YOUR GOAL: Copy each line of the data beneath in which the word "unfold" appears.

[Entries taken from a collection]
(* ===== verification/MemHeapInv.v ===== *)
(** * Memory heaps: what the lists of src/memheap.c are

    Words in the byte memory, the free list as a chain of headers, the items of
    a heap as a list of blocks, and what the list operations of [MemHeap] do to
    them. *)

From S2P Require Import Prelude Kernel MsgQueue Mem KString MemHeap.

(** ** Words *)

(** The word [w] is stored at [a]. *)
Definition at32 (m : memory) (a w : Z) : Prop := 0 <= w < 2 ^ 32 /\ holds m a (bytes_of w).
Definition put32 (a w : Z) (m : memory) : memory := set_bytes a (bytes_of w) m.

Definition bytes_ok (m : memory) : Prop := forall a x, m !! a = Some x -> is_byte x.

Lemma word_of_bytes w : 0 <= w < 2 ^ 32 -> word_of (u8 w) (u8 (w / 256)) (u8 (w / 65536)) (u8 (w / 16777216)) = w.
Proof. intros Hw. unfold word_of, u8. change (2 ^ 8) with 256. Z.to_euclidean_division_equations. lia. Qed.

Lemma at32_put m a w : 0 <= w < 2 ^ 32 -> at32 (put32 a w m) a w.
Proof. intros Hw. split; [done|]. apply set_bytes_holds. Qed.

Lemma put32_byte m a w b : b < a \/ a + 4 <= b -> put32 a w m !! b = m !! b.
Proof. intros H. unfold put32. rewrite lookup_set_bytes, decide_False; [done|]. simpl. lia. Qed.

Lemma at32_mapped m a w : at32 m a w -> mapped m a 4.
Proof. intros [_ H]. exact (holds_mapped _ _ _ H). Qed.

Lemma mapped_in m s n a k : mapped m s n -> s <= a -> a + k <= s + n -> mapped m a k.
Proof. intros H H1 H2 i Hi. replace (a + i) with (s + (a - s + i)) by lia. apply H. lia. Qed.

(** A step of the code changes bytes only in the part from [lo] to [hi] of the
    headers [X]; no byte disappears and bytes stay bytes. *)
Record changes (lo hi : Z) (X : list Z) (m m' : memory) : Prop := {
  ch_same : forall a, (forall x, x ∈ X -> a < x + lo \/ x + hi <= a) -> m' !! a = m !! a;
  ch_mapped : forall a n, mapped m a n -> mapped m' a n;
  ch_bytes : bytes_ok m -> bytes_ok m'
}.

Lemma changes_refl lo hi X m : changes lo hi X m m.
Proof. by split. Qed.

Lemma changes_weaken lo hi X lo' hi' Y m m' :
  changes lo hi X m m' -> lo' <= lo -> hi <= hi' -> (forall x, x ∈ X -> x ∈ Y) -> changes lo' hi' Y m m'.
Proof. intros [H ? ?] Hl Hh Hs. split; [|done..]. intros a Ha. apply H. intros x Hx. specialize (Ha x (Hs x Hx)). lia. Qed.

Lemma changes_trans lo hi X m1 m2 m3 : changes lo hi X m1 m2 -> changes lo hi X m2 m3 -> changes lo hi X m1 m3.
Proof. intros [H1 ? ?] [H2 ? ?]. split; [|auto..]. intros a Ha. rewrite H2, H1; done. Qed.

Lemma changes_put lo hi X m m' s v x :
  changes lo hi X m m' -> x ∈ X -> x + lo <= s -> s + 4 <= x + hi -> changes lo hi X m (put32 s v m').
Proof.
  intros [H1 H2 H3] Hx Hl Hh. split.
  - intros a Ha. rewrite put32_byte by (specialize (Ha x Hx); lia). by apply H1.
  - intros a n Hm. by apply mapped_set_bytes, H2.
  - intros Hb a y. unfold put32. rewrite lookup_set_bytes. case_decide; [|by apply H3].
    intros Hy%list_elem_of_lookup_2. unfold bytes_of in Hy.
    rewrite !elem_of_cons, elem_of_nil in Hy. unfold is_byte. pose proof u8_range. naive_solver.
Qed.

Lemma at32_changes lo hi X m m' t w :
  changes lo hi X m m' -> (forall x, x ∈ X -> t + 4 <= x + lo \/ x + hi <= t) -> at32 m t w -> at32 m' t w.
Proof.
  intros C Ht [Hw H]. split; [done|]. intros i y Hy. pose proof (lookup_lt_Some _ _ _ Hy) as Hi. simpl in Hi.
  rewrite (ch_same _ _ _ _ _ C); [by apply H|]. intros x Hx. specialize (Ht x Hx). lia.
Qed.

Lemma at32_put_ne m s v t w : s + 4 <= t \/ t + 4 <= s -> at32 m t w -> at32 (put32 s v m) t w.
Proof.
  intros H. apply (at32_changes 0 4 [s]); [|set_solver by lia].
  apply (changes_put _ _ _ _ _ _ _ s); [apply changes_refl|set_solver|lia..].
Qed.

Lemma run_ld hs l m a w : at32 m a w -> ld a (hs, (l, m)) = Ok w (hs, (l, m)).
Proof.
  intros [Hw H]. unfold ld. do 2 apply run_on_snd. rewrite (run_load32 _ _ _ _ _ _ H). by rewrite word_of_bytes.
Qed.

Lemma run_st hs l m a w : mapped m a 4 -> st a w (hs, (l, m)) = Ok tt (hs, (l, put32 a w m)).
Proof. intros H. unfold st. do 2 apply run_on_snd. by apply run_store32. Qed.

(** ** Chains

    A chain of headers is linked by [next_free] and [prev_free]. *)

Definition link (m : memory) (p q : Z) : Prop := at32 m (next_free p) q /\ at32 m (prev_free q) p.

Fixpoint chain (m : memory) (l : list Z) : Prop :=
  match l with
  | p :: ((q :: _) as l') => link m p q /\ chain m l'
  | _ => True
  end.

Lemma chain_app m a p b : chain m (a ++ p :: b) <-> chain m (a ++ [p]) /\ chain m (p :: b).
Proof.
  induction a as [|x a IH]; [simpl; destruct b; naive_solver|].
  destruct a as [|y a]; cbn [app chain] in *; [destruct b; naive_solver|]. rewrite IH. tauto.
Qed.

(** A chain [l ++ [z]] reads the forward links of [l] and the backward links of
    all but its first member. *)
Lemma chain_mono m m' l z :
  (forall q w, q ∈ l -> at32 m (next_free q) w -> at32 m' (next_free q) w) ->
  (forall q w, q ∈ drop 1 (l ++ [z]) -> at32 m (prev_free q) w -> at32 m' (prev_free q) w) ->
  chain m (l ++ [z]) -> chain m' (l ++ [z]).
Proof.
  induction l as [|x l IH]; intros H1 H2; [done|].
  assert (exists y r, l ++ [z] = y :: r) as (y & r & E) by (destruct l; eauto).
  simpl in *. rewrite drop_0 in H2. rewrite E in *. intros [[Ha Hb] Hc]. split.
  - split; [apply H1; [left|done]|apply H2; [left|done]].
  - apply IH; [|simpl; rewrite drop_0|done].
    + intros q w Hq. apply H1. by right.
    + intros q w Hq. apply H2. by right.
Qed.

WRITTEN ANSWER:
Proof. intros Hw. unfold word_of, u8. change (2 ^ 8) with 256. Z.to_euclidean_division_equations. lia. Qed.
Proof. intros H. unfold put32. rewrite lookup_set_bytes, decide_False; [done|]. simpl. lia. Qed.
  - intros Hb a y. unfold put32. rewrite lookup_set_bytes. case_decide; [|by apply H3].
    intros Hy%list_elem_of_lookup_2. unfold bytes_of in Hy.
    rewrite !elem_of_cons, elem_of_nil in Hy. unfold is_byte. pose proof u8_range. naive_solver.
  intros [Hw H]. unfold ld. do 2 apply run_on_snd. rewrite (run_load32 _ _ _ _ _ _ H). by rewrite word_of_bytes.
Proof. intros H. unfold st. do 2 apply run_on_snd. by apply run_store32. Qed.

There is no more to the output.